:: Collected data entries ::
# # # #
Definition decodeCustodySharesChanged (data : DataRecord) : Outcome EventBody :=
  added ← requiredBoolean data "added";
  amount ← requiredUnsigned data "amount" U64;
  custodyShares ← requiredUnsigned data "custody_shares" U128;
  globalShares ← requiredUnsigned data "global_shares" U128;
  Returns (EvCustodySharesChanged {|
    CustodySharesChanged.added := added;
    CustodySharesChanged.amount := amount;
    CustodySharesChanged.custodyShares := custodyShares;
    CustodySharesChanged.globalShares := globalShares |}).

Definition decodeCustodyRewardsRouted (data : DataRecord) : Outcome EventBody :=
  reserveStore ← requiredAddress data "reserve_store";
  lpRewardVault ← requiredAddress data "lp_reward_vault";
  epoch ← requiredUnsigned data "epoch" U64;
  amount ← requiredUnsigned data "amount" U64;
  totalRouted ← requiredUnsigned data "total_routed" U256;
  Returns (EvCustodyRewardsRouted {|
    CustodyRewardsRouted.reserveStore := reserveStore;
    CustodyRewardsRouted.lpRewardVault := lpRewardVault;
    CustodyRewardsRouted.epoch := epoch;
    CustodyRewardsRouted.amount := amount;
    CustodyRewardsRouted.totalRouted := totalRouted |}).

Definition decodeFeeConfigurationChanged (data : DataRecord) : Outcome EventBody :=
  newFeeBps ← requiredUnsigned data "new_fee_bps" U64;
  oldFeeBps ← requiredUnsigned data "old_fee_bps" U64;
  Returns (EvFeeConfigurationChanged {|
    FeeConfigurationChanged.newFeeBps := newFeeBps;
    FeeConfigurationChanged.oldFeeBps := oldFeeBps |}).

Definition decodePauseStateChanged (data : DataRecord) : Outcome EventBody :=
  swapsPaused ← requiredBoolean data "swaps_paused";
  claimsPaused ← requiredBoolean data "claims_paused";
  Returns (EvPauseStateChanged {|
    PauseStateChanged.swapsPaused := swapsPaused;
    PauseStateChanged.claimsPaused := claimsPaused |}).

Definition decodeFaucetPauseChanged (data : DataRecord) : Outcome EventBody :=
  paused ← requiredBoolean data "paused";
  Returns (EvFaucetPauseChanged {|
    FaucetPauseChanged.paused := paused |}).

Definition decodeOperationalAdminChanged (scope : OperationalAdminScope) (data : DataRecord) : Outcome EventBody :=
  oldOperationalAdmin ← requiredAddress data "old_operational_admin";
  newOperationalAdmin ← requiredAddress data "new_operational_admin";
  Returns (EvOperationalAdminChanged {|
    OperationalAdminChanged.scope := scope;
    OperationalAdminChanged.oldOperationalAdmin := oldOperationalAdmin;
    OperationalAdminChanged.newOperationalAdmin := newOperationalAdmin |}).

Definition decodeLiquiditySeeded (data : DataRecord) : Outcome EventBody :=
  epoch ← requiredUnsigned data "epoch" U64;
  provider ← requiredAddress data "provider";
  trflAmount ← requiredUnsigned data "rfl_amount" U64;
  tusdAmount ← requiredUnsigned data "usd_amount" U64;
  lpShares ← requiredUnsigned data "lp_shares" U128;
  trflReserveAfter ← requiredUnsigned data "reserve_rfl" U64;
  tusdReserveAfter ← requiredUnsigned data "reserve_usd" U64;
  Returns (EvLiquiditySeeded {|
    LiquiditySeeded.epoch := epoch;
    LiquiditySeeded.provider := provider;
    LiquiditySeeded.trflAmount := trflAmount;
    LiquiditySeeded.tusdAmount := tusdAmount;
    LiquiditySeeded.lpShares := lpShares;
    LiquiditySeeded.trflReserveAfter := trflReserveAfter;
    LiquiditySeeded.tusdReserveAfter := tusdReserveAfter |}).

Definition decodeLiquidityAdded (data : DataRecord) : Outcome EventBody :=
  epoch ← requiredUnsigned data "epoch" U64;
  provider ← requiredAddress data "provider";
  trflAmount ← requiredUnsigned data "rfl_amount" U64;
  tusdAmount ← requiredUnsigned data "usd_amount" U64;
  lpShares ← requiredUnsigned data "lp_shares" U128;
  trflReserveAfter ← requiredUnsigned data "reserve_rfl" U64;
  tusdReserveAfter ← requiredUnsigned data "reserve_usd" U64;
  Returns (EvLiquidityAdded {|
    LiquidityAdded.epoch := epoch;
    LiquidityAdded.provider := provider;
    LiquidityAdded.trflAmount := trflAmount;
    LiquidityAdded.tusdAmount := tusdAmount;
    LiquidityAdded.lpShares := lpShares;
    LiquidityAdded.trflReserveAfter := trflReserveAfter;
    LiquidityAdded.tusdReserveAfter := tusdReserveAfter |}).

Definition decodeLiquidityRemoved (data : DataRecord) : Outcome EventBody :=
  epoch ← requiredUnsigned data "epoch" U64;
  provider ← requiredAddress data "provider";
  trflAmount ← requiredUnsigned data "rfl_amount" U64;
  tusdAmount ← requiredUnsigned data "usd_amount" U64;
  lpShares ← requiredUnsigned data "lp_shares" U128;
  finalExit ← requiredBoolean data "final_exit";
  trflReserveAfter ← requiredUnsigned data "reserve_rfl" U64;
  tusdReserveAfter ← requiredUnsigned data "reserve_usd" U64;
  Returns (EvLiquidityRemoved {|
    LiquidityRemoved.epoch := epoch;
    LiquidityRemoved.provider := provider;
    LiquidityRemoved.trflAmount := trflAmount;
    LiquidityRemoved.tusdAmount := tusdAmount;
    LiquidityRemoved.lpShares := lpShares;
    LiquidityRemoved.finalExit := finalExit;
    LiquidityRemoved.trflReserveAfter := trflReserveAfter;
    LiquidityRemoved.tusdReserveAfter := tusdReserveAfter |}).

Definition decodeLaunchSealed (data : DataRecord) : Outcome EventBody :=
  reflectionFeeBps ← requiredUnsigned data "reflection_fee_bps" U64;
  ammFeeBps ← requiredUnsigned data "amm_fee_bps" U64;
  maximumReserveBps ← requiredUnsigned data "max_reserve_bps" U64;
  maximumGrossSwap ← requiredUnsigned data "max_gross_swap" U64;
  maximumRflContribution ← requiredUnsigned data "max_liquidity_rfl" U64;
  maximumTusdContribution ← requiredUnsigned data "max_liquidity_usd" U64;
  maximumNonFinalWithdrawalShareBps ← requiredUnsigned data "max_withdrawal_share_bps" U64;
  faucetTrflGrant ← requiredUnsigned data "faucet_trfl_grant" U64;
  faucetTusdGrant ← requiredUnsigned data "faucet_tusd_grant" U64;
  faucetCooldownSeconds ← requiredUnsigned data "faucet_cooldown_seconds" U64;
  bootstrap ← requiredAddress data "bootstrap";
  rflReserve ← requiredAddress data "rfl_reserve";
  usdReserve ← requiredAddress data "usd_reserve";
  lpRewardVault ← requiredAddress data "lp_reward_vault";
  seedRfl ← requiredUnsigned data "seed_rfl" U64;
  seedUsd ← requiredUnsigned data "seed_usd" U64;
  initialLpShares ← requiredUnsigned data "initial_lp_shares" U128;
  Returns (EvLaunchSealed {|
    LaunchSealed.eventSchema := "v0.2";
    LaunchSealed.reflectionFeeBps := reflectionFeeBps;
    LaunchSealed.ammFeeBps := ammFeeBps;
    LaunchSealed.maximumReserveBps := maximumReserveBps;
    LaunchSealed.maximumGrossSwap := maximumGrossSwap;
    LaunchSealed.maximumRflContribution := maximumRflContribution;
    LaunchSealed.maximumTusdContribution := maximumTusdContribution;
    LaunchSealed.maximumNonFinalWithdrawalShareBps := maximumNonFinalWithdrawalShareBps;
    LaunchSealed.faucetTrflGrant := faucetTrflGrant;
    LaunchSealed.faucetTusdGrant := faucetTusdGrant;
    LaunchSealed.faucetCooldownSeconds := faucetCooldownSeconds;
    LaunchSealed.bootstrap := bootstrap;
    LaunchSealed.rflReserve := rflReserve;
    LaunchSealed.usdReserve := usdReserve;
    LaunchSealed.lpRewardVault := lpRewardVault;
    LaunchSealed.seedRfl := seedRfl;
    LaunchSealed.seedUsd := seedUsd;
    LaunchSealed.initialLpShares := initialLpShares |}).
# # # #
:: Exercise instructions ::
Return, from the entries, each line that holds "bootstrap".

:: Solved exercise ::
  bootstrap ← requiredAddress data "bootstrap";
    LaunchSealed.bootstrap := bootstrap;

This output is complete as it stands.